Onni Happonen (21 May 1898 – 1 September 1930) was a Finnish politician representing the Social Democratic Party of Finland. He was kidnapped and murdered by the fascist Lapua Movement.

Happonen was born in Pölläkkä, Heinävesi, Southern Savonia. He was a construction entrepreneur and the chairman of the Heinävesi municipal council. As a politician, Happonen often argued with local landowners who were supporters or members of the Lapua Movement and the paramilitary right-wing White Guard.

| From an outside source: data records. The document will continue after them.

(** Reading does not change the store. *)
Lemma run_find_approved t s tool case now :
  (run t (find_approved tool case now) s).2 = s.
Proof. unfold find_approved. by rewrite run_bind. Qed.

Lemma run_peek t s e principal project_id tool case now :
  (run t (peek_human_tier_permit e principal project_id tool case now) s).2 = s.
Proof.
  unfold peek_human_tier_permit. destruct (is_allowed _); [done|].
  rewrite run_bind. destruct (engine_approvals e); [|done]. rewrite run_bind.
  pose proof (run_find_approved t s tool case now) as Hs.
  destruct (run t (find_approved tool case now) s) as [r s1]. simpl in Hs. by subst s1.
Qed.

Lemma run_peek_denied t s e principal project_id tool case now d :
  (run t (peek_human_tier_permit e principal project_id tool case now) s).1 = Err d → d ≠ Allow.
Proof.
  unfold peek_human_tier_permit. destruct (is_allowed _); [done|].
  rewrite run_bind. destruct (run t _ s) as [[id|] s1]; cbn; [done|]. by intros [= <-].
Qed.

(** A refused spending spends nothing. *)
Lemma run_settle_denied t s s' e permit tool now d :
  store_wf s → run t (settle_tool_decision e permit tool now) s = (d, s') → d ≠ Allow → s' = s.
Proof.
  intros Hwf. unfold settle_tool_decision. destruct permit as [id|]; [|by intros [= <- _]].
  destruct (negb _); [by intros [= _ <-]|]. rewrite run_bind.
  destruct (run t (ApprovalStore_consume id now) s) as [[a|err] s1] eqn:E; intros [= <- <-] Hd;
    [done|].
  eapply run_cas_loop_quiet; [exact Hwf|exact E|]. intros x v x' Hb. cbv beta in Hb.
  destruct (consume x now); discriminate.
Qed.

Lemma run_latest t s s' case limit o :
  store_wf s → run t (latest_for_case case limit) s = (Ok o, s') →
  s' = s ∧ ∀ m, o = Some m → mandate_case_id m = case ∧
    ∃ k v val, contents s !! (MANDATE_NAMESPACE, k) = Some (v, val) ∧ from_value val = Ok m.
Proof.
  intros Hwf. unfold latest_for_case. rewrite run_bind.
  destruct (run t (ns_list MANDATE_NAMESPACE limit) s) as [[ms|] s1] eqn:E; [|done].
  apply run_ns_list_read in E as [-> Hms]; [|done]. intros [= <- <-]. split; [done|].
  intros m Hm. apply max_by_key_elem, filterb_elem in Hm as [Hm Hc]. bool_hyps. split; [done|].
  apply list_elem_of_fmap in Hm as ([m' v] & -> & Hm). destruct (Hms _ _ Hm) as (k & val & ? & ?).
  by exists k, v, val.
Qed.

Lemma run_latest_same t s case limit : (run t (latest_for_case case limit) s).2 = s.
Proof. unfold latest_for_case. by rewrite run_bind. Qed.

(** The gate refuses without a write, or goes on from the same store. *)
Lemma run_tool_gate t s s' e principal tool project_id case now k d :
  run t (tool_gate e principal tool project_id case now k) s = (d, s') →
  let req := requirement (engine_tools e) tool in
  (d ≠ Allow ∧ s' = s) ∨
  (known req = true ∧
   authorize e principal (required_permission (policy_action req)) project_id now = Allow ∧
   ∃ permit, run t (k permit) s = (d, s')).
Proof.
  unfold tool_gate. cbv zeta. destruct (known _); simpl; [|intros [= <- <-]; by left].
  destruct (authorize e principal (required_permission _) project_id now) as [|r]; simpl;
    [|intros [= <- <-]; by left].
  destruct (human_approval _); [|intros Hk; right; by eauto].
  rewrite run_bind. pose proof (run_peek t s e principal project_id tool case now) as Hs.
  pose proof (run_peek_denied t s e principal project_id tool case now) as Hd.
  destruct (run t (peek_human_tier_permit _ _ _ _ _ _) s) as [[permit|d'] s1]; simpl in *; subst s1.
  - intros Hk. right. by eauto.
  - intros [= <- <-]. left. split; [|done]. by apply Hd.
Qed.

Together with the Ståhlberg kidnapping, the Peasant March and the Mäntsälä rebellion, the Happonen murder is one of the major incidents involving the Lapua Movement.

Death 

Happonen had already been kidnapped and beaten in July 1930. Instead of the police, Happonen contacted the Governor Albin Pulkkinen who ordered his protection. However, on 1 September 1930, a fascist mob rushed the council meeting at the Heinävesi town hall. Happonen fled to the back room where he tried to call a trusted policeman but the lines were cut off. Happonen then escaped through the window firing a warning shot, but as the pistol malfunctioned he was caught by the Lapua activists.

The local police officer, who belonged to the staff of the Heinävesi White Guard, now arrested Happonen for the shooting, but instead of taken into custody, he was handed over to the mob. Happonen was forced to a car which drove towards Joensuu. The vehicle stopped near the Karvio Canal where Happonen was taken out and killed.

Happonen's body was missing until July 1932 when it was found buried in anthill on side of the Varkaus–Joensuu-highway, 45 kilometers from Heinävesi. According to the autopsy report, Happonen was severely beaten and killed by a neck shot.

Murder trial 
Once Happonen's body was found, two local working men, Otto Pakarinen and Anselmi Puustinen, confessed to having carried out the murder. In November 1933, they were sentenced to nine years and six years, respectively, in prison. Seven Lapua Movement members from Kuopio were given sentences of between three and six months for having been involved in the kidnapping, but the local activists were not convicted.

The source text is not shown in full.